Abortion part 2 - column for the Times Dispatch


It was nice to read all your comments to last week’s column, especially since you all agreed with me – yes, I should have never written it.  Again, I do agree that abortion should remain legal, but should be viewed as a desperate action for desperate people. This week I’m taking issue with another prochoice argument: the one that insists no one can tell a woman what to do with her body.  This just isn’t the case, though. Of course I can tell you what you can do with your body, as you can tell me what to do with mine. This is part of our social contract with each other: I give you freedom to do what you want with your body, and you give me freedom to do the same with mine, as long as that action doesn’t harm another person. Yes, we have agreed to allow each other to say what we can do with our bodies – when it affects another person. 

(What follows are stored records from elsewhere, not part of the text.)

Lemma consume_spec s (loc : Z) :
  1 ≤ loc ≤ len (buffered s) →
  ∃ buf',
    _consume loc s
    = Return (take (Z.to_nat loc) (buffered s))
        (set_read_buffer_size (_read_buffer_size s - loc) (set_read_buffer buf' s)) ∧
    concat buf' = drop (Z.to_nat loc) (buffered s).
Proof.
  unfold buffered, _consume. intros [Hlo Hhi].
  destruct (_read_buffer s) as [|x buf]; [simpl in Hhi; change (len []) with 0 in Hhi; lia|].
  simpl in Hhi |- *. rewrite len_app in Hhi.
  assert (Hnat : Z.to_nat (len x) = length x) by (unfold len; lia).
  destruct (Z.ltb_spec loc (len x)) as [Hlt|Hge].
  - exists (slice_from loc x :: buf). unfold slice_to, slice_from.
    rewrite (proj2 (Z.leb_le 0 loc)) by lia.
    assert (Hl : (Z.to_nat loc ≤ length x)%nat) by (unfold len in Hlt; lia).
    split.
    + rewrite take_app_le by done. do 3 f_equal.
      unfold len. rewrite length_take. lia.
    + simpl. rewrite drop_app_le by done. done.
  - destruct (Z.eqb_spec (len x) loc) as [Heq|Hne].
    + exists buf. split.
      * rewrite take_app_length' by lia. by rewrite Heq.
      * rewrite drop_app_length' by lia. done.
    + destruct (consume_loop_spec loc buf [x] (len x))
        as (n' & acc' & buf' & -> & Happ & Hn' & Hle' & Hlast').
      { simpl. by rewrite app_nil_r. }
      { lia. }
      { simpl. lia. }
      assert (Hcat : x ++ concat buf = concat acc' ++ concat buf').
      { by rewrite <- concat_app, Happ. }
      rewrite Hcat.
      assert (Hnnil : acc' ≠ []).
      { intros ->. simpl in Hn'. change (len []) with 0 in Hn'. lia. }
      destruct (Z.ltb_spec loc n') as [Hlt'|Hge'].
      * destruct (List.exists_last Hnnil) as (rl & x' & Hacc).
        rewrite Hacc in *. rewrite List.last_last in *.
        rewrite List.removelast_last.
        rewrite concat_snoc in *. rewrite len_app in Hn'.
        set (i := len x' - (n' - loc)).
        assert (Hi : 0 < i < len x') by (unfold i; lia).
        exists (slice_from i x' :: buf'). unfold slice_to, slice_from.
        rewrite (proj2 (Z.leb_le 0 i)) by lia.
        assert (Hloc : Z.to_nat loc = (length (concat rl) + Z.to_nat i)%nat)
          by (unfold i, len in *; lia).
        assert (Hix : (Z.to_nat i ≤ length x')%nat) by (unfold len in Hi; lia).
        split.
        -- rewrite concat_snoc. rewrite Hloc, <- !app_assoc.
           rewrite take_app_add, take_app_le by done.
           do 3 f_equal. rewrite len_app. unfold len.
           rewrite length_take. unfold i, len in *. lia.
        -- simpl. rewrite concat_snoc, Hloc, <- !app_assoc.
           rewrite drop_app_add, drop_app_le by done. done.
      * exists buf'.
        assert (Hl : Z.to_nat loc = length (concat acc')) by (unfold len in *; lia).
        split.
        -- rewrite take_app_length' by done. do 3 f_equal. lia.
        -- by rewrite drop_app_length'.
Qed.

And that’s why the front lines of the abortion debate are all about personhood. We decided, as a society, in 1973 that a woman did have freedom to do what she wished with her uterus unless there was a 3rd trimester fetus living inside of it. She gives up certain freedoms at that time, parts of her body are now not totally subject to her unfettered will, but have rights that are completely independent of her desires and protected by the force of law. It’s because the contents of her uterus are now considered a person. It all comes down to personhood.  You know it, the other side knows it. But it all comes down to personhood, because we all agree that people deserve the chance to live and to be protected by certain unalienable rights. So anyone who thinks that the recent bill on personhood that’s making its way through the Virginia Statehouse has nothing to do with abortion needs to contact me quickly. I’ve got a bridge in Brooklyn I’d like to sell you. Cheap.

It all comes down to personhood: it’s the front line of the abortion wars, and it’s also the issue where our integrity drowns in a sea of contradiction. You have libertarians who want to kick the government out of every area of our lives except a woman’s uterus. You’ve got liberals who will travel around the world to defend human rights in Palestine, but will deny those same rights to a 22 week old fetus in the abortion clinic down the street.

In the end, if we are to make any progress in the debate on abortion, we’re going to have to realize that both sides have good reasons to be so passionate, but neither side has a monopoly on integrity. It would be better to discuss the issue in a context where both sides admit that legalized abortion is here to stay but abortion is the ending of at least something with the potential for a human life, and the ending of that potential is never to be entered into lightly.

There are no easy answers here. If we lived in a Christian theocracy, we might find it easy to outlaw all abortion based on our respect for life as a gift from our creator.  But we live in a democracy, with a separation of church and state, and given this fact, maybe a better approach would be for all of us to recognize that a human embryo is something extraordinary at any stage of development, but to balance this recognition against the desires and needs of the other lives involved – the mother and those that depend on her. And with every abortion we should be reminded of the sad reality that we live in a world where the desires and needs of one group come at the expense of others: the mother’s at the expense of the fetus, the wealthy at the expense of the poor, the powerful at the expense of the weak. Maybe we’re all so passionate about abortion because we’re all involved in these inequalities, and through that involvement, in some way, we’re all in this together.  Let’s work on it together.